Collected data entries
Lemma ro_req_fail {A : Type} req code text (Q : A -> Prop) : ro T m refused (req_fail req code text) Q.
Proof. apply ro_fail. Qed.

Lemma ro_client req cname :
  ro T m refused (as_client app req cname) (fun c => let '(dn, e, ks, _) := c in
    principal_at app F (fqn (principal_name_to_string cname) (realm_str req)) dn e /\ has_keys e ks).
Proof.
  unfold as_client. eapply ro_try.
  { apply ro_catch; [by apply (ro_lookup_one T app Hst F m HF)|]. intros [e|]; apply ro_req_fail. }
  intros dn Hdn. eapply ro_try.
  { apply ro_catch; [by apply (ro_fetch T app Hst F m HF)|]. intros [e|]; apply ro_req_fail. }
  intros e He. eapply ro_try; [apply ro_keys; [done|intros; apply ro_req_fail]|]. intros ks Hks.
  eapply (ro_try _ _ _ _ _ (fun _ => True)).
  { apply ro_catch; [by apply ro_lift|]. intros; apply ro_req_fail. }
  intros salt _. apply ro_ret. by repeat split; try done; apply Hdn.
Qed.

Lemma ro_preauth req ks salt :
  ro T m refused (as_preauth req ks salt) (fun k => k ∈ ks /\ proves_key req k).
Proof.
  unfold as_preauth. eapply ro_try.
  { apply (ro_or_fail _ _ _ _ (fun pa => find_padata PA_ENC_TIMESTAMP req = Some pa)); [done|].
    intros r m' (t & m1 & Hm & _ & -> & ->). cbn [served] in Hm. subst. split; [done|]. by eexists. }
  intros pa Hpa. eapply ro_try; [apply (ro_or_fail _ _ _ _ (fun enc => der_decode (pa_value pa) = Some enc)); [done|apply ro_req_fail]|].
  intros enc Henc. eapply ro_try; [apply (ro_or_fail _ _ _ _ (fun e => try_from (ed_etype enc) = Some e)); [done|apply ro_req_fail]|].
  intros e He. eapply ro_try; [apply (ro_or_fail _ _ _ _ (fun k => k ∈ ks /\ pk_enctype k = e)); [apply find_key_in|apply ro_req_fail]|].
  intros k [Hin <-]. eapply ro_try.
  { apply (ro_catch _ _ _ _ _ (fun b => decrypt (pk_enctype k) (pk_key k) 1 (ed_cipher enc) = Ok b)); [by apply ro_lift|intros; apply ro_req_fail]. }
  intros b Hb. eapply ro_try; [apply (ro_or_fail _ _ _ _ (fun ts => der_decode b = Some ts)); [done|apply ro_req_fail]|].
  intros ts Hts. apply ro_clock. intros now Hnow. cbn zeta.
  destruct (Z.ltb_spec CLOCK_SKEW_SECS (Z.abs (diff_seconds (now_of now).1 (patimestamp ts)))) as [|Hle]; [apply ro_req_fail|].
  apply ro_ret. split; [done|]. exists pa, enc, ts, now. repeat split; try done. by exists b.
Qed.

Lemma ro_krbtgt req :
  ro T m refused (as_krbtgt app req)
    (fun e => exists dn, principal_at app F (fqn (principal_name_to_string (kdc_sname req)) (realm_str req)) dn e).
Proof.
  unfold as_krbtgt. eapply ro_try.
  { apply ro_catch; [by apply (ro_lookup_one T app Hst F m HF)|]. intros; apply ro_req_fail. }
  intros dn Hdn. eapply ro_mono; [apply ro_catch; [by apply (ro_fetch T app Hst F m HF)|intros; apply ro_req_fail]|done|].
  intros e He. by exists dn.
Qed.

Lemma ro_issue req cname ck kk client_dn client ctx :
  zlen (pk_key ck) = key_len (pk_enctype ck) -> zlen (pk_key kk) = key_len (pk_enctype kk) ->
  context_for app F client_dn client ctx ->
  ro T m refused (as_issue fresh_fips req cname ck kk ctx)
    (fun r => exists rep, r = AsRep rep /\ as_reply_for req cname ck kk client_dn client rep).
Proof.
  intros Hck Hkk Hctx. unfold as_issue. eapply ro_try.
  { apply ro_catch; [apply ro_random, key_len_nonneg|intros; apply ro_req_fail]. }
  intros sk [Hsk Hskb]. apply ro_clock. intros t1 Ht1. apply ro_clock. intros t2 Ht2. cbn zeta.
  set (part := mkEncTicketPart _ _ _ _ _ _ _). eapply ro_try.
  { apply (ro_or_fail _ _ _ _ (fun b => der_encode part = Some b)); [done|apply ro_req_fail]. }
  intros b Hb. eapply (ro_try _ _ _ _ _ (fun _ => True)).
  { apply ro_catch; [by apply ro_lift|intros; apply ro_req_fail]. }
  intros _ _. eapply ro_try; [apply ro_catch; [by apply (ro_encrypt T m _ _ _ part)|intros; apply ro_req_fail]|].
  intros cipher Hcipher. set (rp := mkEncAsRepPart _). eapply ro_try.
  { apply (ro_or_fail _ _ _ _ (fun b => der_encode rp = Some b)); [done|apply ro_req_fail]. }
  intros b' Hb'. eapply ro_try; [apply ro_catch; [by apply (ro_encrypt T m _ _ _ rp)|intros; apply ro_req_fail]|].
  intros cipher' Hcipher'. apply ro_ret. eexists. split; [done|].
  exists sk, t1, t2, (pac_authorization_data ctx (whole_seconds t1) kk kk). cbn [rep_crealm rep_cname rep_ticket rep_enc_part
    tkt_realm tkt_sname tkt_enc_part ed_etype ed_cipher]. rewrite try_from_etype. repeat split; try done.
  intros a Ha. by eapply pac_authorization_data_for.
Qed.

§ **WHAT YOU NEED TO DO**: Looking at the records above, say how many lines contain the string "Hcipher". Give the number and no other words.

§ **OUTPUT OF THE TASK**: 2